#### [What you need to do]
The material below contains a line with "End Listeners." and a line with "of the iteration.". Copy exactly those two lines and all lines between them.

*** Opening Provided records ***

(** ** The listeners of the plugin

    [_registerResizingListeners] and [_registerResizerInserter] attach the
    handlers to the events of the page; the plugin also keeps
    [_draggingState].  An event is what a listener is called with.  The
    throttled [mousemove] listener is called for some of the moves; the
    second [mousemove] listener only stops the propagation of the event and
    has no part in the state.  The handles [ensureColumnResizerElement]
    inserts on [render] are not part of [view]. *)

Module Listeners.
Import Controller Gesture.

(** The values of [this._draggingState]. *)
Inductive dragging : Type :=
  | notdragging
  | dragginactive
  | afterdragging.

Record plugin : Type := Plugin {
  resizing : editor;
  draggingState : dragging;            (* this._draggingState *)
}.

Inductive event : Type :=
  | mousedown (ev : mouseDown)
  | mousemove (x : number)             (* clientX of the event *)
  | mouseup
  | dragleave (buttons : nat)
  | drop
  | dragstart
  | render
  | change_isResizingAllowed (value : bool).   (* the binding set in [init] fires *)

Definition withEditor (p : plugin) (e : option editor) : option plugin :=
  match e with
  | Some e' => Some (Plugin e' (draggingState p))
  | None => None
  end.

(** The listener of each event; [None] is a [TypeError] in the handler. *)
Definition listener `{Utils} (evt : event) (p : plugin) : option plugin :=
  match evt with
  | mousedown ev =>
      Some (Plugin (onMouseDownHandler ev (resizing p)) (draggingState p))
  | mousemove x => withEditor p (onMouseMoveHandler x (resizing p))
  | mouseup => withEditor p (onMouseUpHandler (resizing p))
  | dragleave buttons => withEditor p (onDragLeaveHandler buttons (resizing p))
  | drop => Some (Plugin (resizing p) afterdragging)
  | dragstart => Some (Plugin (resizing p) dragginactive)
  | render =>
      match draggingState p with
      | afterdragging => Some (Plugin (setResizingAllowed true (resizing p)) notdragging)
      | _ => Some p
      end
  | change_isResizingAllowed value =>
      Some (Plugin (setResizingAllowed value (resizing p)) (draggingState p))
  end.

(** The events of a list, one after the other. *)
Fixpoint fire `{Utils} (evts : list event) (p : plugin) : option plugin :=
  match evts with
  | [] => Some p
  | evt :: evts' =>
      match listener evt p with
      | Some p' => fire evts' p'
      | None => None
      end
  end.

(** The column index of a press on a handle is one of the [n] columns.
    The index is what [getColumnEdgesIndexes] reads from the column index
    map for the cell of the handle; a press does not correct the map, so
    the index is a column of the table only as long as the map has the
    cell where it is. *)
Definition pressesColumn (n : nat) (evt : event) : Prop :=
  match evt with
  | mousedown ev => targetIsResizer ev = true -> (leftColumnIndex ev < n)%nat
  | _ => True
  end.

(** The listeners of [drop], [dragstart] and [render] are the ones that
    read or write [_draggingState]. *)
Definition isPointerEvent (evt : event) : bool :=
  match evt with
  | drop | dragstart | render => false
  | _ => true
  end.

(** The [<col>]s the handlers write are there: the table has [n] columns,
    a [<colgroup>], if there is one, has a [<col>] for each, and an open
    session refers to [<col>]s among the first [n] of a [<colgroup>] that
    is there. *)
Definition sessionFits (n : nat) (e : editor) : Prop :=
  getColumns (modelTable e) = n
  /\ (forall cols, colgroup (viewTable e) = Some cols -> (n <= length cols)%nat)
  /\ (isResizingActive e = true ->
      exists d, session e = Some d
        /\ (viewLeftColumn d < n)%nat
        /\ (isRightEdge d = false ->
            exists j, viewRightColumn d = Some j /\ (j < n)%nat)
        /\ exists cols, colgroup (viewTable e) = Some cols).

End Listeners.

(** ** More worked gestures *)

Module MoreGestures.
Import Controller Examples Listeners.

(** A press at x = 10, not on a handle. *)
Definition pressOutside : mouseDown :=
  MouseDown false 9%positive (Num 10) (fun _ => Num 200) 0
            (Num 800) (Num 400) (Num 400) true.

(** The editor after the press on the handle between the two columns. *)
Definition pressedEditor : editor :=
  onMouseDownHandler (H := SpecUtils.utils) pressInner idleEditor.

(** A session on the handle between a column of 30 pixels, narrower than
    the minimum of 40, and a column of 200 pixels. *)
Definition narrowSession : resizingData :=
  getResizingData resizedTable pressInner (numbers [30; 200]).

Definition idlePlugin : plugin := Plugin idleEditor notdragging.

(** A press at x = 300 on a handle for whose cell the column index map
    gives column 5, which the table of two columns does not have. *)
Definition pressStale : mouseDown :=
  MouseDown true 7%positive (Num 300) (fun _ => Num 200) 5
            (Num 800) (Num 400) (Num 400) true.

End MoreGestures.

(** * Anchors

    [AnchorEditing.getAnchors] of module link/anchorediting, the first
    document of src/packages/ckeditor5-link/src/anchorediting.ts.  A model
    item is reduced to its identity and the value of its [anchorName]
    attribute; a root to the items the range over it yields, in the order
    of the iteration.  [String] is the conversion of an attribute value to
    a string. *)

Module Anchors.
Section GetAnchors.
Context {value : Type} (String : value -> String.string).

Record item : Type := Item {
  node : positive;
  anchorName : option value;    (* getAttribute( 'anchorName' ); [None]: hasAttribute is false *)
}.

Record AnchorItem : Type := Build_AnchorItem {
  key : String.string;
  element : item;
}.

*** Closing Provided records ***
*** Opening Provided records ***

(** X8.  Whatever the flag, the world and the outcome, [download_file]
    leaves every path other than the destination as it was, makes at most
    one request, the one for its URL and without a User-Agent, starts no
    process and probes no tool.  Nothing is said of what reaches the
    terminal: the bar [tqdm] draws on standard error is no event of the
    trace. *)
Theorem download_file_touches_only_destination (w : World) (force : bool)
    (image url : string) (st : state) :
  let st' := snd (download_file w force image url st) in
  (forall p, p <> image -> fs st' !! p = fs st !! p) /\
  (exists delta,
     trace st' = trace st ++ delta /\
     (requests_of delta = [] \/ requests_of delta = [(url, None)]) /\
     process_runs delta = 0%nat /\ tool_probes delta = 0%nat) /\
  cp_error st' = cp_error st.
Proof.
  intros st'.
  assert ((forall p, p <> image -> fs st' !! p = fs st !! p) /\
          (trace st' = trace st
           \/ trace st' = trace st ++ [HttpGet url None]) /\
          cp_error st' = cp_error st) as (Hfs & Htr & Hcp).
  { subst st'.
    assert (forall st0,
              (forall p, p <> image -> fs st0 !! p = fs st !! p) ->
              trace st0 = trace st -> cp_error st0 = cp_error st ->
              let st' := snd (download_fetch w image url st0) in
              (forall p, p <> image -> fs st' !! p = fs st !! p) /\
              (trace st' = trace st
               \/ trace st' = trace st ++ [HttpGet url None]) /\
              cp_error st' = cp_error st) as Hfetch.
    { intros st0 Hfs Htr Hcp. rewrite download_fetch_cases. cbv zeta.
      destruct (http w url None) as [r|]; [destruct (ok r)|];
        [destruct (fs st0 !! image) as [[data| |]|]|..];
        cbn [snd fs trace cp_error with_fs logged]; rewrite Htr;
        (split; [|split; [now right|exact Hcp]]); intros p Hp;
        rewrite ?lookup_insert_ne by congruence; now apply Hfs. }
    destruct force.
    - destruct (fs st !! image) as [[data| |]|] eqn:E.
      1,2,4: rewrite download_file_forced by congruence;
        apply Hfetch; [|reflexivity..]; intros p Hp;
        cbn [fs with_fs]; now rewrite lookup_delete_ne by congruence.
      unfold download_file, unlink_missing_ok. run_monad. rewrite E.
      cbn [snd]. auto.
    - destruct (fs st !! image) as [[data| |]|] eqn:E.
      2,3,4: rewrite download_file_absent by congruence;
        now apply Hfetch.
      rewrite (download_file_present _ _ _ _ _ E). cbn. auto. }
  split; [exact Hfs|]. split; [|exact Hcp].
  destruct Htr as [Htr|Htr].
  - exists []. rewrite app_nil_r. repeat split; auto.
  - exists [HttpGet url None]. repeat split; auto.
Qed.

*** Closing Provided records ***
*** Opening Provided records ***

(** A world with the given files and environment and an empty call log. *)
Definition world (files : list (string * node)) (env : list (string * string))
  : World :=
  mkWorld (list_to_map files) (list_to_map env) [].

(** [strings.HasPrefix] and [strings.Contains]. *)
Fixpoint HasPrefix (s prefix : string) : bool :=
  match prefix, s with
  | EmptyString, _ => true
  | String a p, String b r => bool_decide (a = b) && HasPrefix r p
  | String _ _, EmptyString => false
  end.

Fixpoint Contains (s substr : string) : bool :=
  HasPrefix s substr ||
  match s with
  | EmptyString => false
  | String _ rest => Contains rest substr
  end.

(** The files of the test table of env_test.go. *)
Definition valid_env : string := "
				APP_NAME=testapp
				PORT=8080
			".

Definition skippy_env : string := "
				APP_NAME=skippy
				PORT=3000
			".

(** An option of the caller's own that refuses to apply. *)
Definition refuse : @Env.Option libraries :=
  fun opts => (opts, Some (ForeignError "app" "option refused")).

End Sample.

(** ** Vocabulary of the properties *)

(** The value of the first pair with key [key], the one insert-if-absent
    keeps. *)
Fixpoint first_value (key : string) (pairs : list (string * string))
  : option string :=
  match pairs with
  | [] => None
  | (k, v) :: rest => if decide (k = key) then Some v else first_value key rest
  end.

*** Closing Provided records ***

#### [Answer to this exercise]
End Listeners.

(** ** More worked gestures *)

Module MoreGestures.
Import Controller Examples Listeners.

(** A press at x = 10, not on a handle. *)
Definition pressOutside : mouseDown :=
  MouseDown false 9%positive (Num 10) (fun _ => Num 200) 0
            (Num 800) (Num 400) (Num 400) true.

(** The editor after the press on the handle between the two columns. *)
Definition pressedEditor : editor :=
  onMouseDownHandler (H := SpecUtils.utils) pressInner idleEditor.

(** A session on the handle between a column of 30 pixels, narrower than
    the minimum of 40, and a column of 200 pixels. *)
Definition narrowSession : resizingData :=
  getResizingData resizedTable pressInner (numbers [30; 200]).

Definition idlePlugin : plugin := Plugin idleEditor notdragging.

(** A press at x = 300 on a handle for whose cell the column index map
    gives column 5, which the table of two columns does not have. *)
Definition pressStale : mouseDown :=
  MouseDown true 7%positive (Num 300) (fun _ => Num 200) 5
            (Num 800) (Num 400) (Num 400) true.

End MoreGestures.

(** * Anchors

    [AnchorEditing.getAnchors] of module link/anchorediting, the first
    document of src/packages/ckeditor5-link/src/anchorediting.ts.  A model
    item is reduced to its identity and the value of its [anchorName]
    attribute; a root to the items the range over it yields, in the order
    of the iteration.  [String] is the conversion of an attribute value to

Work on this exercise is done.